- **Task brief**
Give an exact copy of the lines from the beginning of the listing below to the "(or_intror eq_refl) E1)." line, inclusive.

- **Exercise material**
Lemma execute_list_untouched db0 qs c r c' :
  one_transaction (QList qs) = true ->
  untouched db0 c ->
  execute_all qs c = (r, c') ->
  untouched db0 c'.
Proof.
  intros Hone Hu.
  assert (Hcases : (exists rest, qs = Str BEGIN :: rest) \/
                   forallb (fun s => negb (is_ddl (statement_sql s))) qs = true).
  { destruct qs as [|[[]|[]] rest]; cbn in Hone |- *; eauto. }
  destruct Hcases as [[rest ->] | Hall].
  - cbn [execute_all]. unfold bind.
    destruct (execute_statement (Str BEGIN) c) as [[[]|e] c1] eqn:E1.
    + destruct (execute_statement_untouched db0 (Str BEGIN) c _ c1 Hu
                  (or_intror eq_refl) E1) as [Hu1 _].
      assert (Htx : in_transaction c1 = true).
      { revert E1. cbn [execute_statement]. unfold execute.
        destruct (failing c) as [[|k]|]; try discriminate;
          destruct (in_transaction c); try discriminate;
          cbn; intros E; now injection E as <-. }
      apply execute_all_untouched; [exact Hu1 | now left].
    + intros E. injection E as _ <-.
      now destruct (execute_statement_untouched db0 (Str BEGIN) c _ c1 Hu
                      (or_intror eq_refl) E1).
  - apply execute_all_untouched; [exact Hu | now right].
Qed.

Lemma connect_untouched d : untouched (opened (cache_file d)) (connect d).
Proof. split; reflexivity. Qed.

Lemma execute_raise_durable q args c e c' :
  execute q args c = (Raise e, c') -> durable c' = durable c.
Proof.
  unfold execute.
  destruct (failing c) as [[|k]|];
    try (intros E; now injection E as _ <-);
    (destruct (run_sql q args (current c)) as [[[db n] rs]|e'];
     destruct q, (in_transaction c); try discriminate;
     intros E; now injection E as _ <-).
Qed.

(** X1. [execute_query] applies a query entirely or not at all: when a
    single statement, a list that opens with BEGIN, or a list without
    CREATE TABLE raises, whatever the cause, the file holds what it held when
    the connection was opened. *)
Theorem execute_query_all_or_nothing
    (q : query) (fetch_one : bool) (d d' : disk) (e : exn) :
  one_transaction q = true ->
  execute_query q fetch_one d = (Raise e, d') ->
  cache_file d' = Some (opened (cache_file d)).
Proof.
  intros Hone. unfold execute_query, with_connection.
  set (run := match q with
              | QStr s => execute s []
              | QTuple s args => execute s args
              | QList qs => execute_all qs
              end).
  assert (Hrun : forall e1 c, run (connect d) = (Raise e1, c) ->
                              durable c = opened (cache_file d)).
  { intros e1 c. unfold run. destruct q as [s | s args | qs]; intros E.
    - now rewrite (execute_raise_durable _ _ _ _ _ E).
    - now rewrite (execute_raise_durable _ _ _ _ _ E).
    - now destruct (execute_list_untouched _ qs _ _ c Hone (connect_untouched d) E). }
  unfold bind at 1.
  destruct (run (connect d)) as [[[]|e1] c1] eqn:E1.
  - unfold bind, commit. destruct fetch_one; cbn.
    + destruct (unread c1); discriminate.
    + discriminate.
  - intros E. injection E as _ <-. cbn. f_equal. now apply (Hrun e1).
Qed.

Lemma execute_query_all_or_nothing_witness :
  let q := QList [Str BEGIN;
                  Tuple INSERT_OR_IGNORE_INTO_CacheLmPromptText
                    [VText (lit "key"); VText (lit "text")];
                  Str INSERT_INTO_CacheLmPrediction] in
  execute_query q false (healthy (Some (tables [] [] [])))
    = (Raise ProgrammingError, healthy (Some (tables [] [] []))) /\
  cache_file (healthy (Some (tables [] [] []))) = Some (tables [] [] []).
Proof.
  intros q.
  assert (E : execute_query q false (healthy (Some (tables [] [] [])))
              = (Raise ProgrammingError, healthy (Some (tables [] [] []))))
    by reflexivity.
  split; [exact E|].
  exact (execute_query_all_or_nothing q false _ _ _ eq_refl E).
Defined.

(** ** Storage failures *)

Section Failures.
Context `{Externals}.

- **Output for this task**
Lemma execute_list_untouched db0 qs c r c' :
  one_transaction (QList qs) = true ->
  untouched db0 c ->
  execute_all qs c = (r, c') ->
  untouched db0 c'.
Proof.
  intros Hone Hu.
  assert (Hcases : (exists rest, qs = Str BEGIN :: rest) \/
                   forallb (fun s => negb (is_ddl (statement_sql s))) qs = true).
  { destruct qs as [|[[]|[]] rest]; cbn in Hone |- *; eauto. }
  destruct Hcases as [[rest ->] | Hall].
  - cbn [execute_all]. unfold bind.
    destruct (execute_statement (Str BEGIN) c) as [[[]|e] c1] eqn:E1.
    + destruct (execute_statement_untouched db0 (Str BEGIN) c _ c1 Hu
                  (or_intror eq_refl) E1) as [Hu1 _].
      assert (Htx : in_transaction c1 = true).
      { revert E1. cbn [execute_statement]. unfold execute.
        destruct (failing c) as [[|k]|]; try discriminate;
          destruct (in_transaction c); try discriminate;
          cbn; intros E; now injection E as <-. }
      apply execute_all_untouched; [exact Hu1 | now left].
    + intros E. injection E as _ <-.
      now destruct (execute_statement_untouched db0 (Str BEGIN) c _ c1 Hu
                      (or_intror eq_refl) E1).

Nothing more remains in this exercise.